Produce an exact copy of the lines from the line containing "mkProxyPlugin (delete key" through the last line of the entries below, and only those lines.

Stored data entries
=== Section Start ===

(* ===== verification/KvdbProxy.v ===== *)
(** * plugins/kvdbproxy

    The proxy of the data store that hides the echo of the agent's own writes:
    before a write the CNI server announces the change, and the filter between
    the store and the watcher drops the first change that matches. The
    function [persistChanges] of remote_cni_server.go, which announces and
    writes, is here as well.

    The store is the class [KvsyncDelegate]: a write returns the new store, the
    change events it sends to the watcher, and its result. A write that returns an
    error may still take place: its event comes at any later time ([SLate] below)
    or never. *)

From Stdlib Require Import ZArith Lia Ascii String.
From stdpp Require Import prelude strings list gmap.
From S2P Require Import Prelude GoErrors PolicyCacheEvents.

(** ** The proxy *)

Record ProxyEvent (V : Type) := mkProxyEvent { pe_key : string; pe_type : ChangeType; pe_value : option V }.
Arguments mkProxyEvent {V} _ _ _.
Arguments pe_key {V} _.
Arguments pe_type {V} _.
Arguments pe_value {V} _.

(** The lock makes the methods and the body of the filter atomic. *)
Record ProxyPlugin := mkProxyPlugin { ignoreList : gmap string ChangeType }.

Definition proxy_Init : ProxyPlugin := mkProxyPlugin ∅.
Definition AddIgnoreEntry (plugin : ProxyPlugin) (key : string) (op : ChangeType) : ProxyPlugin :=
  mkProxyPlugin (<[key := op]> (ignoreList plugin)).
Definition DelIgnoreEntry (plugin : ProxyPlugin) (key : string) : ProxyPlugin :=
  mkProxyPlugin (delete key (ignoreList plugin)).

(** One round of the goroutine of [Watch]: what is passed on to the watcher. *)
Definition filter_change {V} (plugin : ProxyPlugin) (m : ProxyEvent V) : ProxyPlugin * list (ProxyEvent V) :=
  match ignoreList plugin !! pe_key m with
  | Some op =>
    if bool_decide (op = pe_type m) then (mkProxyPlugin (delete (pe_key m) (ignoreList plugin)), [])
    else (plugin, [m])
  | None => (plugin, [m])
  end.

Class KvsyncDelegate (S E V : Type) := {
  KVDB_Put : S → string → V → S * list (ProxyEvent V) * option E;
  KVDB_Delete : S → string → S * list (ProxyEvent V) * result E bool
}.

(** A successful write sends one change to the watcher, the removal of a missing
    key sends none; a write that fails has sent none when it returns. *)
Class KvsyncDelegateLaws (S E V : Type) `{!KvsyncDelegate S E V} : Prop := {
  kvdb_put s key v s' evs r : KVDB_Put s key v = (s', evs, r) →
    evs = match r with None => [mkProxyEvent key ChangePut (Some v)] | Some _ => [] end;
  kvdb_delete s key s' evs r : KVDB_Delete s key = (s', evs, r) →
    evs = match r with Ok true => [mkProxyEvent key ChangeDelete None] | _ => [] end
}.

(** ** [persistChanges] *)

Section persist.
Context `{RangeOracle} {S E V : Type} `{!KvsyncDelegate S E V}.

(** The proxy, the store and the changes the store has sent to the proxy. *)
Record ProxySys := mkProxySys { sys_plugin : ProxyPlugin; sys_store : S; sys_chan : list (ProxyEvent V) }.

Definition proxy_AddIgnoreEntry (st : ProxySys) (key : string) (op : ChangeType) : ProxySys :=
  mkProxySys (AddIgnoreEntry (sys_plugin st) key op) (sys_store st) (sys_chan st).

Definition proxy_Put (st : ProxySys) (key : string) (data : V) : ProxySys * option E :=
  let '(s, evs, err) := KVDB_Put (sys_store st) key data in
  (mkProxySys (sys_plugin st) s (sys_chan st ++ evs), err).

=== Section End ===

Task answer
  mkProxyPlugin (delete key (ignoreList plugin)).

(** One round of the goroutine of [Watch]: what is passed on to the watcher. *)
Definition filter_change {V} (plugin : ProxyPlugin) (m : ProxyEvent V) : ProxyPlugin * list (ProxyEvent V) :=
  match ignoreList plugin !! pe_key m with
  | Some op =>
    if bool_decide (op = pe_type m) then (mkProxyPlugin (delete (pe_key m) (ignoreList plugin)), [])
    else (plugin, [m])
  | None => (plugin, [m])
  end.

Class KvsyncDelegate (S E V : Type) := {
  KVDB_Put : S → string → V → S * list (ProxyEvent V) * option E;
  KVDB_Delete : S → string → S * list (ProxyEvent V) * result E bool
}.

(** A successful write sends one change to the watcher, the removal of a missing
    key sends none; a write that fails has sent none when it returns. *)
Class KvsyncDelegateLaws (S E V : Type) `{!KvsyncDelegate S E V} : Prop := {
  kvdb_put s key v s' evs r : KVDB_Put s key v = (s', evs, r) →
    evs = match r with None => [mkProxyEvent key ChangePut (Some v)] | Some _ => [] end;
  kvdb_delete s key s' evs r : KVDB_Delete s key = (s', evs, r) →
    evs = match r with Ok true => [mkProxyEvent key ChangeDelete None] | _ => [] end
}.

(** ** [persistChanges] *)

Section persist.
Context `{RangeOracle} {S E V : Type} `{!KvsyncDelegate S E V}.

(** The proxy, the store and the changes the store has sent to the proxy. *)
Record ProxySys := mkProxySys { sys_plugin : ProxyPlugin; sys_store : S; sys_chan : list (ProxyEvent V) }.

Definition proxy_AddIgnoreEntry (st : ProxySys) (key : string) (op : ChangeType) : ProxySys :=
  mkProxySys (AddIgnoreEntry (sys_plugin st) key op) (sys_store st) (sys_chan st).

Definition proxy_Put (st : ProxySys) (key : string) (data : V) : ProxySys * option E :=
  let '(s, evs, err) := KVDB_Put (sys_store st) key data in
  (mkProxySys (sys_plugin st) s (sys_chan st ++ evs), err).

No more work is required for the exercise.